Task objective
Select, from the material below, each line with "SkipEnclosure" in it.

Task inputs

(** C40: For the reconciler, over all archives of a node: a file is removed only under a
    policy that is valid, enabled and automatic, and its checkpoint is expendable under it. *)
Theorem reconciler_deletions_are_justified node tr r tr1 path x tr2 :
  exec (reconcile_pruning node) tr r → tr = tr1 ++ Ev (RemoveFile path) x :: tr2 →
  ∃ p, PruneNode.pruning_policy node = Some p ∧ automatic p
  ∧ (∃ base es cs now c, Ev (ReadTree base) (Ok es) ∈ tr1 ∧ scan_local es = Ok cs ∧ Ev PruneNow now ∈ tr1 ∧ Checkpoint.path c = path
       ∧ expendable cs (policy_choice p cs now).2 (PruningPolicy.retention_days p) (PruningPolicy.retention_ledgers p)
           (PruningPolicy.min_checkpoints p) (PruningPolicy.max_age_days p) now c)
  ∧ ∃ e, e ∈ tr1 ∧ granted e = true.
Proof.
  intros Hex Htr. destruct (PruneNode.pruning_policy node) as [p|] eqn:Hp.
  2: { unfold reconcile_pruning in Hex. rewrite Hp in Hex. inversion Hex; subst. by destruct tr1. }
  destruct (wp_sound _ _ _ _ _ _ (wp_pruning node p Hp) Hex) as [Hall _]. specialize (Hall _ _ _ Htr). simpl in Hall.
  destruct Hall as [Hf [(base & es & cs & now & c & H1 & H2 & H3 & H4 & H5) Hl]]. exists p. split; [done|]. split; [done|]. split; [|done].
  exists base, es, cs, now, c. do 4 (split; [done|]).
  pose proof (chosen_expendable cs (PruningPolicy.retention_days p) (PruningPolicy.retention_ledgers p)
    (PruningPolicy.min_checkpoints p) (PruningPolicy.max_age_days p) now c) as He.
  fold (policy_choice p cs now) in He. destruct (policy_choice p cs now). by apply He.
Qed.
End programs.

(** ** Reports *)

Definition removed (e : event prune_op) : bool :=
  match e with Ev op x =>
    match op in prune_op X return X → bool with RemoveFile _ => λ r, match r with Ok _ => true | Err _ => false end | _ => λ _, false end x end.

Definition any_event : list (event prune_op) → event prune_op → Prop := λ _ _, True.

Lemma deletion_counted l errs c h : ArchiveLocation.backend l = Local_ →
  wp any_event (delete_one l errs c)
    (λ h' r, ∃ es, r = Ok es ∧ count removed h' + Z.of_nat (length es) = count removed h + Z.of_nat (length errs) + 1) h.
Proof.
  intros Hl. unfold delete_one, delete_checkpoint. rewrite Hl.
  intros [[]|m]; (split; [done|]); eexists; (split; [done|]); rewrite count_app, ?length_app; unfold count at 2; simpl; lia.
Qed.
...
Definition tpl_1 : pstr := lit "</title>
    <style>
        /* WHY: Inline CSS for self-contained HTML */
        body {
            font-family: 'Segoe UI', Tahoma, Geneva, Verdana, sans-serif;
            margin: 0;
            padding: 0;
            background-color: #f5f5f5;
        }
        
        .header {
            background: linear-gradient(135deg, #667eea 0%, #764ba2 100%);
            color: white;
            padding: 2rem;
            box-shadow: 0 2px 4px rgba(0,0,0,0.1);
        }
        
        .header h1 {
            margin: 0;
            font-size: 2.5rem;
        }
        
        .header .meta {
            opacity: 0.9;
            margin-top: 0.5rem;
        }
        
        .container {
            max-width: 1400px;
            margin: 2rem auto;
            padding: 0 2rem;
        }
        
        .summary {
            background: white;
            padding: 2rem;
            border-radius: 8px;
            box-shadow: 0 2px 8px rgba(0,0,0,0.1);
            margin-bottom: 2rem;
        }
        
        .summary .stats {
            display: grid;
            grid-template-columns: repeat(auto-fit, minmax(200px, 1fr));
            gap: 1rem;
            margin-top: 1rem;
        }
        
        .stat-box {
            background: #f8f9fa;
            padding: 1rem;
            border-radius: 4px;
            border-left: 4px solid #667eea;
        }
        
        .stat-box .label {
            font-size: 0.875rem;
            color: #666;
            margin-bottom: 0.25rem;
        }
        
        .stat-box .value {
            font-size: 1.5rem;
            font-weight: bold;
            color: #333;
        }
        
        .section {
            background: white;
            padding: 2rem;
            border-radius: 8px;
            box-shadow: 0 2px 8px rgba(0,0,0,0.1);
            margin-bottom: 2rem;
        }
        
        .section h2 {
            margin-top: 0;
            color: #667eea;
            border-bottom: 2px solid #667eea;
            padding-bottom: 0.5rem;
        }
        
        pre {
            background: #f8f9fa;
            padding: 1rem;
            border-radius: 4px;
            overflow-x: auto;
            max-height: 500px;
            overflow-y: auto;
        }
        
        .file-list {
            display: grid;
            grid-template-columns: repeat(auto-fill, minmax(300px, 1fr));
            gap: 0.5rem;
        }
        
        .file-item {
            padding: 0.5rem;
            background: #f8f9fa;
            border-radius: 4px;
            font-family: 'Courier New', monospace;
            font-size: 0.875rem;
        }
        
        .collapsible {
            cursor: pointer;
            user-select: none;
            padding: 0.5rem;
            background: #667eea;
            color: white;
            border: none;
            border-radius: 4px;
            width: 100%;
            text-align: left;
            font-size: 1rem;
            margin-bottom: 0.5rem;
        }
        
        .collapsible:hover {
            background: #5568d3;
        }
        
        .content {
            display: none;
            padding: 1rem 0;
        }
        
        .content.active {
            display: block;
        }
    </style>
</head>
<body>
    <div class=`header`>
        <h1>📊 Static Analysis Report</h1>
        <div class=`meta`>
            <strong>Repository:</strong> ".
==
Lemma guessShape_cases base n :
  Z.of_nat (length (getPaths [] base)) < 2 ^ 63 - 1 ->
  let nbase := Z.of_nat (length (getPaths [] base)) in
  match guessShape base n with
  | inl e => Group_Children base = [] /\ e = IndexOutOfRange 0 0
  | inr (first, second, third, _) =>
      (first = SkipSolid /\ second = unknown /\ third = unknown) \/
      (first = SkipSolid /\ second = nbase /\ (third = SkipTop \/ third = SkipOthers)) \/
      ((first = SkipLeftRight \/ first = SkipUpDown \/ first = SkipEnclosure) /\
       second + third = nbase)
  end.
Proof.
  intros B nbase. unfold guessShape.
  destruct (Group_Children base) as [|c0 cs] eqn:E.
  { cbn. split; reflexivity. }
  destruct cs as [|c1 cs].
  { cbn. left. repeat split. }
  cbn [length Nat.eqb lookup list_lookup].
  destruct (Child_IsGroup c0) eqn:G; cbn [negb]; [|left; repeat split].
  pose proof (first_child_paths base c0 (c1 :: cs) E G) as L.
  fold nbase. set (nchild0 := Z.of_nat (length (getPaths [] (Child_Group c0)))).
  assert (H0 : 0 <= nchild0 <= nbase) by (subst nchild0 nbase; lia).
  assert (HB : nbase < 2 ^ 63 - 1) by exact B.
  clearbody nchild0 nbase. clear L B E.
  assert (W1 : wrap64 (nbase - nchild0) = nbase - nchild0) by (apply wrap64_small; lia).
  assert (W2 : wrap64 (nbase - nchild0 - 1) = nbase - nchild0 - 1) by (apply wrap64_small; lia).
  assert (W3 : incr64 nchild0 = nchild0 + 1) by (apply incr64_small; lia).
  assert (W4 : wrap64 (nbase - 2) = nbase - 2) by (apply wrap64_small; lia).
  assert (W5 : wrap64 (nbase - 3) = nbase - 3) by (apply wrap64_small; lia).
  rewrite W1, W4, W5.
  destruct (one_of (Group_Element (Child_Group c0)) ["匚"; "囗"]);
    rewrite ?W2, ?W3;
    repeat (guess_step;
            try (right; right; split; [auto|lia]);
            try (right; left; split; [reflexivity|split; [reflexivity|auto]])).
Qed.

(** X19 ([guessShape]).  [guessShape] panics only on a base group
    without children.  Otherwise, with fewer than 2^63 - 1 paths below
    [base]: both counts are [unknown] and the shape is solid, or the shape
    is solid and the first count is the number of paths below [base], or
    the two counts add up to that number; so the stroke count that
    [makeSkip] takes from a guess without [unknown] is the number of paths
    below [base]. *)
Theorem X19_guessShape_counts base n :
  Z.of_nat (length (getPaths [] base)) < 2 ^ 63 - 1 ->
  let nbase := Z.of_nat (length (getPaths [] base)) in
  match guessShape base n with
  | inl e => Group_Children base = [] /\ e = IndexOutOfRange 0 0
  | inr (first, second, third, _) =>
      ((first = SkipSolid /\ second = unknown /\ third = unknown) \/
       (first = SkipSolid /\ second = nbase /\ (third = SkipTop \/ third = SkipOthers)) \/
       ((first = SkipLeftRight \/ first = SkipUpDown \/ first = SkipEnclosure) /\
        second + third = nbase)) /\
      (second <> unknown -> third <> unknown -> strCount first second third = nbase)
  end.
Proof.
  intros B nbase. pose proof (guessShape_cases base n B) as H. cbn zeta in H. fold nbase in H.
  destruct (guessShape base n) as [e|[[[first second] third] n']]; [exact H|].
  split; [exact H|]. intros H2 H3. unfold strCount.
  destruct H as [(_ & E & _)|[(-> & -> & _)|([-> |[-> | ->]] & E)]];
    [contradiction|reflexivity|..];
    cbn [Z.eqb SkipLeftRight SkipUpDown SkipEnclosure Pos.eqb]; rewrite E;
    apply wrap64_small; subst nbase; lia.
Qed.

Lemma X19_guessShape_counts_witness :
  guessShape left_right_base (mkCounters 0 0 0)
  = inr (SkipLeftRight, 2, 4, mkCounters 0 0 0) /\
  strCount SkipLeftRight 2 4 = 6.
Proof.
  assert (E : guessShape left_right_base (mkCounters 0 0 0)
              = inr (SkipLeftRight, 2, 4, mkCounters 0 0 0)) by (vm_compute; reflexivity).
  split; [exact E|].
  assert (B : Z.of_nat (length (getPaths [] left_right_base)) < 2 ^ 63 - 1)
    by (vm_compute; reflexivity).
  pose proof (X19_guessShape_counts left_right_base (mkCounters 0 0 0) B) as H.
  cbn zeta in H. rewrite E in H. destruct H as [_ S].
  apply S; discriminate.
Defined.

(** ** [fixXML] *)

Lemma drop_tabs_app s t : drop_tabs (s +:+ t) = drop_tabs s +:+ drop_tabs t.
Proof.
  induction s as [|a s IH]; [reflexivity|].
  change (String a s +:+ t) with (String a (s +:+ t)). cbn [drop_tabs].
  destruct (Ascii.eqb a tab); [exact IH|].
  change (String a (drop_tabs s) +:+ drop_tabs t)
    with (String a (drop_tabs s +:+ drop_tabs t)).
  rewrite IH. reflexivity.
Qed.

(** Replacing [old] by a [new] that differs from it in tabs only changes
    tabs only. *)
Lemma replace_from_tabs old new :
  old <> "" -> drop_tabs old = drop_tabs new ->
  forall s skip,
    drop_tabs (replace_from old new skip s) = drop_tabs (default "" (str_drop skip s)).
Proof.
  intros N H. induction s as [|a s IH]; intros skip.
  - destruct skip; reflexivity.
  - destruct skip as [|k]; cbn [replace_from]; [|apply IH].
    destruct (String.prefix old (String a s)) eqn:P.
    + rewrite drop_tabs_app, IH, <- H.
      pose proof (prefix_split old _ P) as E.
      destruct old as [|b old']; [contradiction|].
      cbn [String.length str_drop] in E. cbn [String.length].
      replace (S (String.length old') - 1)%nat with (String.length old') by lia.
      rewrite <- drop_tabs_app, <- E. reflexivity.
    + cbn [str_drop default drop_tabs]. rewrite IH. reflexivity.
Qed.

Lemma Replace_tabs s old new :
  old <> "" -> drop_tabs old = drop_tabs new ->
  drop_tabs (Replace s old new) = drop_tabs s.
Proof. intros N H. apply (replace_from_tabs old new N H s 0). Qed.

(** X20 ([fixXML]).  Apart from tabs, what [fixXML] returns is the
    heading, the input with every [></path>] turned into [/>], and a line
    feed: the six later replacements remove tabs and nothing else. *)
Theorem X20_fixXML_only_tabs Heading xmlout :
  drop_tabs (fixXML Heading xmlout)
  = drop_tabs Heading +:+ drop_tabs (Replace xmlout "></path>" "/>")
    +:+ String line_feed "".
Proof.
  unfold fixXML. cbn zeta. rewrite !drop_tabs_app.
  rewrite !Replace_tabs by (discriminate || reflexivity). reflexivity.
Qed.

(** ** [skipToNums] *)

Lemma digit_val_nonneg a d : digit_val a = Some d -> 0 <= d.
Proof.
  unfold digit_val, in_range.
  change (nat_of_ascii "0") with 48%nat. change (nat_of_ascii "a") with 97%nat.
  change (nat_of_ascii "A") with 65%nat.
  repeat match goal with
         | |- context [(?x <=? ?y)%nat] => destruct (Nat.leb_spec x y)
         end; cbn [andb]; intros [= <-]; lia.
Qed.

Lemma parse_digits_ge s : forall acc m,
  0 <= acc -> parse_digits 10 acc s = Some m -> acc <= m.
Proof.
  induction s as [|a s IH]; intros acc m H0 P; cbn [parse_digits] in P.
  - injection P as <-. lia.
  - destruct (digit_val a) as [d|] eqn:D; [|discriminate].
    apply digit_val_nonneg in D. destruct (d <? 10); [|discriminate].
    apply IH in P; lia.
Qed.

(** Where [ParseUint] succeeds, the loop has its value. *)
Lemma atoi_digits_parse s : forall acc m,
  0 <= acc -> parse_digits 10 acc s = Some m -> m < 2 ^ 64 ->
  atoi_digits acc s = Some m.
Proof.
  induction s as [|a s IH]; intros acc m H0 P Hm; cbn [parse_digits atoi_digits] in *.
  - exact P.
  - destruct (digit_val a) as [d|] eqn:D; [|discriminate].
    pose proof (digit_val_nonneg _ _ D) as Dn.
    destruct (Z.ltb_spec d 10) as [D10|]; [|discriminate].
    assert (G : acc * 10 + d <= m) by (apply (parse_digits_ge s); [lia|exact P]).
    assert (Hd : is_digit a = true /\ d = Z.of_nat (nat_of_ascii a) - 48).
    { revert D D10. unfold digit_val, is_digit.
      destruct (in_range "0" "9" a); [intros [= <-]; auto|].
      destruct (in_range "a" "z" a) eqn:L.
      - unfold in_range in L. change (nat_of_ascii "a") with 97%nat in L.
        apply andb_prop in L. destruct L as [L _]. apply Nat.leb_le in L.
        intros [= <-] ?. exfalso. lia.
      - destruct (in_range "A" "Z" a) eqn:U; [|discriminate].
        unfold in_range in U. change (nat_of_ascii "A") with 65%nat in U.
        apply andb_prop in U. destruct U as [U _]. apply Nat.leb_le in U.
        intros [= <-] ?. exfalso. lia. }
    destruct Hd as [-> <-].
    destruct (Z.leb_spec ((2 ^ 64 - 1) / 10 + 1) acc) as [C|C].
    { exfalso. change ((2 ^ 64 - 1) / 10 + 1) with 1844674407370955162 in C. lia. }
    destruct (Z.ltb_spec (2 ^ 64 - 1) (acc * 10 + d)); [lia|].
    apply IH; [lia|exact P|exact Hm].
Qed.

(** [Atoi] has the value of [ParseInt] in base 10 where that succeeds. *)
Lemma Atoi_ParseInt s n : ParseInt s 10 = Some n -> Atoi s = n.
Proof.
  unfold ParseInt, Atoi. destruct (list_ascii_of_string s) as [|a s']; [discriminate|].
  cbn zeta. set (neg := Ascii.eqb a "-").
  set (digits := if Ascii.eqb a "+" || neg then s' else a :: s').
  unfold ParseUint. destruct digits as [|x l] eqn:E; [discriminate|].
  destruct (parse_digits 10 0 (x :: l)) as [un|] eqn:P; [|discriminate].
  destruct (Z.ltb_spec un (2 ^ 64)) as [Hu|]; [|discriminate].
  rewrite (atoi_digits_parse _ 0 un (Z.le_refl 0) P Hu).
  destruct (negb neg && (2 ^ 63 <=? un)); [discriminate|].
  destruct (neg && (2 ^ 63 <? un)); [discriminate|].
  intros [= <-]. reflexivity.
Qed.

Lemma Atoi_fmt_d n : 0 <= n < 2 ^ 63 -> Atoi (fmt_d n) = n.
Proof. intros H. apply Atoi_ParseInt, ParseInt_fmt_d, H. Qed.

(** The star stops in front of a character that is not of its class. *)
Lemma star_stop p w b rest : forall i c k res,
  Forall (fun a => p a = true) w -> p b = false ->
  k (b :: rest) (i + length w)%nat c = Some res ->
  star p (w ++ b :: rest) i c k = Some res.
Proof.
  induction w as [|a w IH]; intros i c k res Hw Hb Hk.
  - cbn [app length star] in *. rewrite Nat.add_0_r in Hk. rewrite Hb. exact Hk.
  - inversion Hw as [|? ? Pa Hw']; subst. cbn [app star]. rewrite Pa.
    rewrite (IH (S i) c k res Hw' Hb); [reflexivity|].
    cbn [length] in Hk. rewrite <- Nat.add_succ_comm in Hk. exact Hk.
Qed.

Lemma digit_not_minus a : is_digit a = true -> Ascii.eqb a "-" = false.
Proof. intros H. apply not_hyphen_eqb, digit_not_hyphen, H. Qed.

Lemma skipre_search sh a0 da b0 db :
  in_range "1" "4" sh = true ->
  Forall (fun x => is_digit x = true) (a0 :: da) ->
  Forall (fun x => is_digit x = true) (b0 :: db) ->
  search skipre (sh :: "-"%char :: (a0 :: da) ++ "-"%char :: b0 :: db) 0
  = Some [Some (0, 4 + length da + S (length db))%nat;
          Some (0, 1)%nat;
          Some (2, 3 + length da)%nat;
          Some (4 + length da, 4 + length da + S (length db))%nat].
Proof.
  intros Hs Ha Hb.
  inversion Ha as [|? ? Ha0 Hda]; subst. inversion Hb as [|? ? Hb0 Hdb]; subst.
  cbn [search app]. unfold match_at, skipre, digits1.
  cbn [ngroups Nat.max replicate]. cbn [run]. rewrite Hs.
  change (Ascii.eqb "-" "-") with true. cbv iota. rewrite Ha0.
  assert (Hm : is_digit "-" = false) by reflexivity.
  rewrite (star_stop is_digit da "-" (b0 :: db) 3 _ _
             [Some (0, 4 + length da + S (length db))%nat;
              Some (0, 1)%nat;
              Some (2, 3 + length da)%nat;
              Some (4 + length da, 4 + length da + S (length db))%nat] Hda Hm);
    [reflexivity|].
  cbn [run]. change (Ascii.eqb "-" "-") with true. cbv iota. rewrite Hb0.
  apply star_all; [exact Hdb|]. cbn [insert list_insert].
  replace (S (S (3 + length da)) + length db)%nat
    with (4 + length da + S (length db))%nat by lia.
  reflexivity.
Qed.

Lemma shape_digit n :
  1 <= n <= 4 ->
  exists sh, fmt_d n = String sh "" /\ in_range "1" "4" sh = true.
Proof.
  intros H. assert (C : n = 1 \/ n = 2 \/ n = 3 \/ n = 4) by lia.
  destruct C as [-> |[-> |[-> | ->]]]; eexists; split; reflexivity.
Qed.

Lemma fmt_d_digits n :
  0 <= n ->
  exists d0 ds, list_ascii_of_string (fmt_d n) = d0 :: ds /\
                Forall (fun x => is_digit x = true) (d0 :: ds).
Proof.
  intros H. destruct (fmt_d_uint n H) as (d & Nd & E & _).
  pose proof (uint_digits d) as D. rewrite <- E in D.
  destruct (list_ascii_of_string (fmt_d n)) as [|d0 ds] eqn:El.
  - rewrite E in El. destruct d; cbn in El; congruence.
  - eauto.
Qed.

Answer section
      ((first = SkipLeftRight \/ first = SkipUpDown \/ first = SkipEnclosure) /\
       ((first = SkipLeftRight \/ first = SkipUpDown \/ first = SkipEnclosure) /\
    cbn [Z.eqb SkipLeftRight SkipUpDown SkipEnclosure Pos.eqb]; rewrite E;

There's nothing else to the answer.